That sinking feeling when you realize you forgot to lock your clubhouse when you were 8, and it’s probably all infested now with girls
I read a list earlier today of toxic things one should avoid
Anyway, thought of you
Me: *parks in “pregnant women only” parking spot after overeating at the buffet*
Stranger: Oh wow, you look like you’re going to pop! When are you due?
Me: Probably in like 24-30 hours.
I just saw a woman outside sitting alone on a bench and staring at nothing and it made me so sad. I wonder what happened to her phone?
To save money, instead of going to the club, I just get drunk at home and yell “what?” into a mirror over and over.
I’m not scared I’ll end up in an asylum after a breakdown.
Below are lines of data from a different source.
Lemma resolve_loop_spec id s0 fuel k pos L s e :
  pending id s0 L s -> endpoints s !! k = Some e -> ep_rq_len e <= pos + fuel ->
  (forall p i, p < pos -> reply_waiters e !! p = Some i -> ~ waits_reply (tasks s) id k i) ->
  returns (resolve_loop fuel id k pos L) s (fun L' s' => pending id s0 L' s' /\
    (forall i, ~ waits_reply (tasks s') id k i) /\
    (forall i r, reason_of (tasks s') i = Some r -> reason_of (tasks s) i = Some r)).
Proof.
  revert pos L s e. induction fuel as [|fuel IH]; intros pos L s e Hp He Hfuel Hno; cbn [resolve_loop].
  { kstep. split; [done|]. split; [|done]. apply (pending_none id s0 L s k e pos); [done|done|lia|done]. }
  kstep. destruct (Nat.ltb_spec pos (ep_rq_len e)) as [Hlt|Hge].
  2: { kstep. split; [done|]. split; [|done]. by apply (pending_none id s0 L s k e pos). }
  pose proof (ci_eps _ _ _ _ _ (pe_core _ _ _ _ Hp) _ _ He) as Hep.
  pose proof (eo_wf _ _ _ Hep) as [H1 H2 H3 H4]. pose proof (pe_shape _ _ _ _ Hp) as Hs.
  destruct (read_live (reply_queue e) (ep_rq_len e) pos) as (j & Hj & Hjl); [lia..|].
  destruct (pending_waiter _ _ _ _ _ _ _ _ Hp He Hjl) as (t & p & Ht & Hst & Hr & HjL & Hjq & Hj0 & Hjb).
  rewrite (read_at_Ok _ _ _ Hj). repeat kstep.
  rewrite (num_tasks_ltb s), (proj2 (Nat.ltb_lt j MAX_TASKS)) by done. repeat kstep.
  assert (Htest : waits_for_reply_of id e t = (p =? id)%Z).
  { unfold waits_for_reply_of. rewrite bool_decide_true, Hr, (eo_id _ _ _ Hep), Nat.eqb_refl by done.
    by rewrite andb_true_r. }
  rewrite Htest. destruct (Z.eqb_spec p id) as [->|Hne]; simpl.
  - destruct (swap_remove_spec (reply_queue e) (ep_rq_len e) pos j) as (q & Hq & Hl & Htk & Hperm);
      [lia|done|done|]. rewrite Hq. repeat kstep.
    eapply returns_step; [apply set_endpoint_Ok; by eapply lookup_lt_Some|]. cbv beta. repeat kstep.
    rewrite (proj2 (Nat.ltb_lt _ _)).
    2: { eapply (nodup_room L j); [| |done|done].
         - pose proof (ci_nodup _ _ _ _ _ (pe_core _ _ _ _ Hp)) as (_ & _ & ?)%NoDup_app. done.
         - intros i Hi. eapply core_q_bound; [apply Hp|]. apply elem_of_app. by right. }
    eapply returns_mono; [eapply IH|].
    + eapply (pending_found _ _ _ _ k e pos j t q); try done.
      rewrite Permutation_app_comm. simpl. by rewrite Hperm.
    + simpl. apply list_lookup_insert_eq. by eapply lookup_lt_Some.
    + simpl. lia.
    + simpl. intros p i Hpp Hi Hw. unfold waits_reply in Hw.
      rewrite reason_of_insert in Hw by by eapply lookup_lt_Some. case_decide; [done|].
      apply (Hno p i Hpp); [|done]. unfold reply_waiters in Hi |- *. simpl in Hi.
      unfold live in *. apply lookup_take_Some in Hi as [Hi _]. apply lookup_take_Some.
      split; [|lia]. rewrite <- (lookup_take_lt _ pos p), <- Htk by lia. by rewrite lookup_take_lt.
    + intros L' s' (Hp' & Hno' & Hmono). split; [done|]. split; [done|].
      intros i r Hi%Hmono. simpl in Hi. rewrite reason_of_insert in Hi by by eapply lookup_lt_Some.
      by case_decide.
  - eapply returns_mono; [eapply (IH (S pos)); [done|done|lia|]|done].
    intros p' i Hpp Hi. destruct (decide (p' = pos)) as [->|]; [|apply (Hno p'); [lia|done]].
    unfold reply_waiters in Hi. assert (i = j) as -> by congruence. unfold waits_reply.
    rewrite (reason_of_lookup _ _ _ Ht), Hr. congruence.
Qed.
I’m scared someone will record it on their phone and I’ll end up on a GIF.
*unzips babybell cheese*
yeah. that’s him.
*rezips babybell cheese*
I don’t think the makers of protein powder have ever had chocolate.
Him: If they ask you any questions, just play stupid. You know nothing….
Me: Oh, I think I can handle that.
me: you won’t get on the ledge. you’re an egg bro, get real
humpty dumpty: watch me
[several minutes later]
me approaching the king, tears in my eyes: it’s my fault. it’s all my fault
Double negatives are never not confusing.
I once drove a girl home from the pub and she spent the entire time messing with my car radio and changing the music then she said we should hang out sometime and I said “absolutely not”
Whoever is stealing my socks – at least take both of them
[hiding under bed from murderer]
cellmate: I know you’re there
my ex never cleaned the coffee filter basket. it was grounds for divorce . folks,,
Was folding laundry and accidentally folded myself into a shirt and gently tucked myself into the drawer and then softly closed it???
Why are so many people going everywhere whenever I have to go anywhere?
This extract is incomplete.